染色是使细胞的主要结构,如细胞膜、细胞质、细胞核等染上不同的颜色,以便于镜下观察识别。瑞氏染色液的原理是利用碱性染料亚甲蓝和酸性染料伊红对细胞的化学亲和力和物理吸附作用进行染色。细胞内不同的化学成分与染料结合后,会呈现出不同的颜色,从而使得细胞的各种结构易于观察和区分。试剂配制是瑞氏染色的重要环节。瑞氏染料是由伊红和亚甲蓝组成的,将适量伊红和亚甲蓝溶解在甲醇中即成瑞氏染液。甲醇的作用是溶解染料和固定细胞形态。
注意事项
1、pH值对细胞染色有影响。细胞的各种成分均由蛋白质构成,蛋白质均为两性电解质,所带电荷随溶液pH而定。因此,染色时需要注意控制溶液的pH值,以保证染色的准确性。一般来说,使用缓冲液来调整pH值,使其保持在6.8左右。

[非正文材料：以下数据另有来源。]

Lemma demo_scorable : scorable demo_ue_params.
Proof.
  split; [cbn; lia| | |].
  - right. intros cw Hcw. right. exists 7, 1. replace cw with 0 by (cbn in Hcw; lia). exact demo_good.
  - by right.
  - split; [apply (bool_decide_unpack _); vm_compute; exact I|]. by repeat constructor.
Qed.

Lemma demo_servable : all_servable UL demo_known (active_set demo_sets).
Proof.
  intros cid Hin. right. assert (E : cid = demo_cid) by (cbn in Hin; set_solver). split; [exact E|].
  rewrite E. exists demo_ue_params. split; [reflexivity|exact demo_scorable].
Qed.

Lemma max_ci_best_first_witness :
  exists m' st' queue asked, mc_schedule (fun _ => true) demo_check demo_sets demo_state = Ok (m', st') /\
    best_first queue /\ in_turn queue asked /\
    forall cid, cid ∈ active_set m' <-> cid ∈ active_set demo_sets /\ has_left cid = false /\ ~ dropped asked cid.
Proof.
  destruct (max_ci_best_first (proj1 demo_scaled) (proj2 demo_scaled) demo_bands (fun _ => true) demo_check UL demo_known (params_ok UL) 12 0 demo_laws ltac:(lia)
    demo_sets demo_state demo_sched_inv demo_servable) as (m' & st' & macro & queue & a & asked & E & _ & _ & _ & Hb & _ & Hs & Hact).
  exists m', st', queue, asked. split; [exact E|]. split; [exact Hb|]. split; [exact Hs|exact Hact].
Defined.

Definition demo_pf : LtePf := (new_LtePf (flit 95 100)) <| pf_sets := demo_sets |>.

Lemma pf_rates_follow_witness :
  exists p' st' asked, pf_schedule (fun _ => true) demo_check (fun _ => f0) demo_pf demo_state = Ok (p', st') /\
    (requested asked demo_cid ->
     pf_rate p' demo_cid =
       fadd (fmul (fsub (of_int 1) (flit 95 100)) f0)
            (fmul (flit 95 100)
               (if 0 <? resourceBlocks_ st'.1
                then fdiv (of_int (bytes_granted asked demo_cid mod 2 ^ 32)) (of_int (resourceBlocks_ st'.1)) else f0))) /\
    (~ requested asked demo_cid -> pf_rate p' demo_cid = f0).
Proof.
  destruct (pf_rates_follow (proj1 demo_scaled) (proj2 demo_scaled) demo_bands (fun _ => true) demo_check UL demo_known (params_ok UL) 12 0 demo_laws ltac:(lia)
    (fun _ => f0) demo_pf demo_state demo_sched_inv demo_servable) as (p' & st' & a & asked & E & _ & _ & _ & _ & Hr).
  exists p', st', asked. split; [exact E|]. exact (Hr demo_cid).
Defined.
Lemma rx_handleMessage_spec e NOW :
  rx_ok e -> busy_ (t_reordering_ e) = true ->
  exists e1 out, hands (fun e => rx_handleMessage e NOW) e out e1 /\ expired e out e1.
Proof.
  intros Hok Hb. pose proof Hok as [Hz [HFU HW] Hh Ht]. specialize (Ht Hb).
  pose proof Hz as [Hz1 Hz2 (Hz3 & Hz4 & Hz5) Hz6 Hz7].
  set (ei := e <| t_reordering_ := timer_handle (t_reordering_ e) |>).
  assert (Hzi : sized ei) by (split; done).
  destruct (deliver_upto_spec ei (X e)) as (u1 & e1 & [Hu1 Hpass Hstop] & Hr & Had);
    [done|cbn; lia|cbn; lia|cbn; lia|intros sn Hsn; by apply (below_U e)|].
  change (U ei) with (U e) in *. change (H ei) with (H e) in *.
  pose proof (fr_win _ _ (ad_frame _ _ _ _ Had)) as Hwin. cbn in Hwin.
  pose proof (fr_timer _ _ (ad_frame _ _ _ _ Had)) as Htim. cbn in Htim.
  assert (Hz1' : sized e1).
  { eapply (sized_advanced (with_U ei u1)); [|exact Had|reflexivity|by right].
    split; try done. cbn. lia. }
  assert (Hst1 : forall sn, store e1 sn = if decide (sn < u1) then None else store e sn).
  { intros sn. exact (ad_store _ _ _ _ Had sn). }
  assert (HX : X e <= u1) by (destruct Hstop as [->|[_ ?]]; lia).
  assert (Hend : u1 = H e \/ store e u1 = None) by (destruct Hstop as [?|[? _]]; auto).
  assert (Hheld : forall sn pdu, store e1 sn = Some pdu -> pduSequenceNumber pdu = sn /\ u1 <= sn < H e).
  { intros sn pdu. rewrite Hst1. destruct (decide (sn < u1)); [done|]. intros E%Hh. lia. }
  assert (Hpar : same_params e e1).
  { destruct (ad_frame _ _ _ _ Had). split; [done..|]. by rewrite Hwin. }
  clear Had Hpass. exists (start_reordering e1 NOW), (omap (store e) (zseq (U e) (Z.to_nat (u1 - U e)))). split.
  - intros r. specialize (Hr r). cbn beta in Hr. change (store ei) with (store e) in Hr.
    transitivity (let! (e, eff) := deliver_upto (ei <| reasm := r |>) (X e) in Ok (start_reordering e NOW, eff));
      [done|]. rewrite Hr.
    destruct (reassemble_pdus r _) as [[r1 eff]| |]; cbn [rbind]; [|done..]. by rewrite start_reordering_reasm.
  - assert (Hbusy : busy_ (t_reordering_ e1) = false) by (by rewrite Htim).
    destruct e1 as [w1 b1 rc1 t1 to1 re1 i1 m1 o1]. cbn in Hwin, Hbusy. subst w1.
    unfold start_reordering. cbn. destruct (Z.ltb_spec u1 (H e)) as [Hlt|Hge].
    + unfold timer_start. rewrite Hbusy. cbn. split; try done.
      * split; [destruct Hz1'; by split|cbn; lia|exact Hheld|cbn; lia].
      * destruct Hpar. split; done.
      * cbn. split; [by rewrite bool_decide_eq_true_2|]. destruct Hend as [?|He]; [lia|right].
        change (store e u1 = None) in He. pose proof (Hst1 u1) as E. rewrite decide_False in E by lia.
        by rewrite He in E.
    + cbn. split; try done.
      * split; [done|cbn; lia|exact Hheld|cbn; by rewrite Hbusy].
      * split; [cbn; rewrite Hbusy, bool_decide_eq_false_2 by lia; done|]. left. cbn. lia.
Qed.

2、未干透的血膜不能进行染色,否则染色时血膜容易脱落。同时,染色时间的长短与染液浓度、染色时温度及血细胞数量有关。需要根据染液浓度、染色时温度和血细胞数量来调整染色时间。
3、冲洗时不能先倒掉染液,应该用流水冲洗,以防染料沉淀在血膜上。同时,如果血膜上有染料颗粒沉积,可以用甲醇溶解,但需要立即用水冲掉甲醇,以免脱色。

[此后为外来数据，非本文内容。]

(** The three loops of [moveTxWindow]: the window begins at [first + pos]. *)
Lemma window_moved acc t pos : window_ok acc (maxRtx_ t) (txWindowDesc_ t) (pduRtxQueue_ t) (txReceived_ t) (txDiscarded_ t) (pduTimer_ t) ->
  0 < pos <= tx_seq t - tx_first t ->
  exists a r d m, move_loops t pos =
    Ok (t <| pduRtxQueue_ := a |> <| txReceived_ := r |> <| txDiscarded_ := d |> <| pduTimer_ := m |>) /\
    window_ok acc (maxRtx_ t) ((txWindowDesc_ t) <| firstSeqNum_ := tx_first t + pos |>) a r d m.
Proof.
  intros Hw Hpos. unfold move_loops. rewrite (in_window_eq _ _ _ _ _ _ _ Hw). destruct Hw as [W1 W2 W3 W4 W5 W6 W7 [W8 W8'] W9 W10].
  unfold sn_bound in W3. rewrite swrap_small by (unfold is_sint; lia). set (n := tx_seq t - tx_first t) in *.
  assert (Hrf : forall j, n <= j -> flag (txReceived_ t) j = false). { intros j Hj. destruct (flag _ j) eqn:E; [|done]. apply W7 in E. lia. }
  destruct (drop_loop_ok (Z.to_nat pos) t 0 W9) as (a1 & r1 & m & -> & Ha1 & Hl1 & Hr1 & Hm & Ht); [lia|lia|lia|lia|lia|done|intros j Hj E; by apply W5 in E; lia|].
  cbn [rbind]. set (t1 := t <| pduRtxQueue_ := a1 |> <| txReceived_ := r1 |> <| pduTimer_ := m |>).
  destruct (shift_loop_ok pos (Z.to_nat (n - pos)) t1 pos) as (a & r & d & -> & Ha & Hl & Hr & Hld & Hd).
  { lia. }
  { change (txReceived_ t1) with r1. lia. }
  { change (txDiscarded_ t1) with (txDiscarded_ t). lia. }
  { done. }
  { intros j Hj. change (pduRtxQueue_ t1) with a1. rewrite Ha1, decide_False by lia. intros E. apply W5 in E. lia. }
  { intros j Hj. change (pduRtxQueue_ t1) with a1. change (txReceived_ t1) with r1. rewrite Ha1, Hr1, !decide_True by lia. done. }
  change (pduRtxQueue_ t1) with a1 in Ha. change (txReceived_ t1) with r1 in Hr, Hl. change (txDiscarded_ t1) with (txDiscarded_ t) in Hld.
  assert (Ga : forall j, 0 <= j -> arr_get a j = arr_get (pduRtxQueue_ t) (j + pos)).
  { intros j Hj. rewrite Ha, !Ha1. destruct (arr_get (pduRtxQueue_ t) (j + pos)) as [q|] eqn:Eq; [apply W4 in Eq as (? & _ & _); by rewrite decide_True, decide_False by lia|].
    apply W5 in Eq. rewrite decide_False by lia. case_decide; [done|]. rewrite decide_False by lia. destruct (arr_get _ j) eqn:Ej; [|done]. apply W4 in Ej as (? & _ & _). lia. }
  assert (Gr : forall j, 0 <= j -> flag r j = flag (txReceived_ t) (j + pos)).
  { intros j Hj. rewrite Hr, !Hr1. destruct (decide (j < n - pos)); [by rewrite decide_True, decide_False by lia|]. rewrite decide_False, (Hrf (j + pos)) by lia.
    case_decide; [done|]. rewrite decide_False by lia. apply Hrf. lia. }
  exists a, r, d, m. cbn [rbind]. set (t2 := t1 <| pduRtxQueue_ := a |> <| txReceived_ := r |> <| txDiscarded_ := d |>).
  change (tx_size t2) with (tx_size t). split.
  - rewrite clear_loop_same; [by destruct t|lia|change (txReceived_ t2) with r; lia|change (txDiscarded_ t2) with d; lia|done|].
    intros j Hj. change (pduRtxQueue_ t2) with a. change (txReceived_ t2) with r. rewrite Ga, Gr by lia. split; [|apply Hrf; lia].
    destruct (arr_get _ (j + pos)) eqn:E; [|done]. apply W4 in E as (? & _). lia.
  - assert (Hneg : forall j, j < 0 -> arr_get a j = None).
    { intros j Hj. rewrite Ha, !decide_False by lia. rewrite Ha1, decide_False by lia. destruct (arr_get _ j) eqn:E; [|done]. apply W4 in E as (? & _). lia. }
    split; cbn; unfold sn_bound; try done; try lia.
    + intros i p Hp. destruct (decide (i < 0)); [by rewrite Hneg in Hp by lia|]. rewrite Ga in Hp by lia. destruct (W4 _ _ Hp) as (? & ? & ?).
      split; [lia|]. split; [|done]. by replace (tx_first t + pos + i) with (tx_first t + (i + pos)) by lia.
    + intros i Hi [? ?]. rewrite Ga in Hi by lia. apply W5 in Hi. lia.
    + intros i Hi. apply flag_range in Hi as Hb. rewrite Gr in Hi by lia. destruct (W7 _ Hi). split; [lia|]. by replace (tx_first t + pos + i) with (tx_first t + (i + pos)) by lia.
    + split; [lia|done].
    + intros e. rewrite Ht, W10. split; [intros [[? ?] ?]|intros [? ?]].
      * split; [lia|]. rewrite Gr by lia. by replace (e - (tx_first t + pos) + pos) with (e - tx_first t) by lia.
      * rewrite Gr in * by lia. replace (e - (tx_first t + pos) + pos) with (e - tx_first t) in * by lia. split; [split; [lia|done]|lia].
Qed.

Lemma moveTxWindow_ok limit acc t NOW sn : tx_ok limit acc t -> 0 <= sn <= tx_seq t -> sn <= low -> (forall j, 0 <= j < sn -> got j) ->
  adds limit acc [] t (moveTxWindow t NOW sn).
Proof.
  intros Ht Hsn Hlow Hg. pose proof (tk_window _ _ _ Ht) as Hw. pose proof (wk_plan _ _ _ _ _ _ _ Hw) as [_ Hplan]. unfold sn_bound in Hplan.
  pose proof (wk_range _ _ _ _ _ _ _ Hw). pose proof (wk_size _ _ _ _ _ _ _ Hw). unfold moveTxWindow, tx_index. rewrite swrap_small by (unfold is_sint; lia).
  destruct (Z.leb_spec (sn - tx_first t) 0); [apply adds_none; done || lia|].
  destruct (window_moved acc t (sn - tx_first t) Hw) as (a & r & d & m & -> & Hw'); [lia|]. cbn [rbind].
  set (t1 := t <| pduRtxQueue_ := a |> <| txReceived_ := r |> <| txDiscarded_ := d |> <| pduTimer_ := m |>).
  change (tx_first t1) with (tx_first t). change (txWindowDesc_ t1) with (txWindowDesc_ t). replace (tx_first t + (sn - tx_first t)) with sn in * by lia.
  rewrite wrap_small by (unfold is_uint; lia). set (t2 := t1 <| txWindowDesc_ := (txWindowDesc_ t) <| firstSeqNum_ := sn |> |>).
  assert (Ht2 : tx_ok limit acc t2) by (destruct Ht; by split).
  destruct (addPdus_ok limit acc t2 NOW Ht2) as (acc' & t' & e & E & Ht' & (B1 & B2 & B3 & B4) & Hq).
  exists acc', t', e. rewrite B1, B2, B3, B4. split_and!; try done; try (cbn; lia). unfold enters. cbn.
  rewrite (proj2 (Z.ltb_lt _ _)), app_nil_r by lia. exact Hq.
Qed.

4、如果染色过淡,可以复染。复染时需要先加缓冲液,创造良好的染色环境,然后加入瑞氏染色液或染液与缓冲液的混合液。
5、如果染色过深,可以用水冲洗或浸泡水中一定时间来降低染色深度。也可以用甲醇脱色,但需要立即用水冲掉甲醇。
6、当发现染色偏酸或偏碱时,应该更换缓冲液再重染。同时需要注意缓冲液的质量和浓度是否符合要求。
7、瑞氏染色液的质量好坏可以通过吸光度比值(RA)来评价。一般来说,瑞氏染液的成熟指数以RA=1.3±0.1为宜。如果RA值不符合要求,需要更换新的瑞氏染液或者调整染液的浓度。